## Source material
(** * Reversible layers of the Reformer (trax/models/reformer/reformer.py)

    A shallow embedding of the reversible part of [reformer.py]: the chunking
    layers [Chunk] and [Unchunk], the output splitting layer [SplitForOutput],
    and the two half-residual layers [ReversibleHalfResidual] and
    [ReversibleAttentionHalfResidual].

    Further sections embed the [Map] and [BroadcastedDropout] layers, the
    reshaping around the chunked feed-forward block and in
    [ReformerShortenLM], and the layers and attention classes of the decoder
    blocks.

    Tensors are row-major arrays of integers (exact arithmetic): a shape and
    the flat list of entries.  Python exceptions are the left injection of a
    result type. *)

From Stdlib Require Import List ZArith Lia Bool PeanoNat.
Import ListNotations.

Set Implicit Arguments.

(** ** Exceptions and results *)

Inductive error : Type :=
| AssertionError
| ZeroDivisionError
| IndexError
| ValueError
| TypeError
| ShapeMismatch.

Inductive result (A : Type) : Type :=
| Ok (a : A)
| Err (e : error).

Arguments Ok {A} a.
Arguments Err {A} e.

Definition bind {A B : Type} (r : result A) (k : A -> result B) : result B :=
  match r with
  | Ok a => k a
  | Err e => Err e
  end.

Declare Scope result_scope.
Delimit Scope result_scope with result.
Notation "x <- r ;; k" := (bind r (fun x => k))
  (at level 61, r at next level, right associativity) : result_scope.
Notation "' p <- r ;; k" := (bind r (fun x => match x with p => k end))
  (at level 61, p pattern, r at next level, right associativity) : result_scope.
Open Scope result_scope.

(** [assert c]: Python's [assert] statement. *)
Definition assert (c : bool) : result unit :=
  if c then Ok tt else Err AssertionError.

(** Python's [a % b] and [a // b] on natural numbers: both raise
    [ZeroDivisionError] when [b] is zero. *)
Definition py_mod (a b : nat) : result nat :=
  if b =? 0 then Err ZeroDivisionError else Ok (a mod b).

Definition py_floordiv (a b : nat) : result nat :=
  if b =? 0 then Err ZeroDivisionError else Ok (a / b).

(** [mapM f l]: a list comprehension whose body may raise. *)
Fixpoint mapM {A B : Type} (f : A -> result B) (l : list A) : result (list B) :=
  match l with
  | [] => Ok []
  | a :: l' => b <- f a ;; bs <- mapM f l' ;; Ok (b :: bs)
  end.

(** ** Tensors *)

Record tensor : Type := mkTensor { shape : list nat; data : list Z }.

(** Number of entries of an array of shape [sh]. *)
Definition prod (sh : list nat) : nat := fold_right Nat.mul 1 sh.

## What to do
Only the lines above that hold "next" are wanted. Show every one of them.

## Exercise answer
  (at level 61, r at next level, right associativity) : result_scope.
  (at level 61, p pattern, r at next level, right associativity) : result_scope.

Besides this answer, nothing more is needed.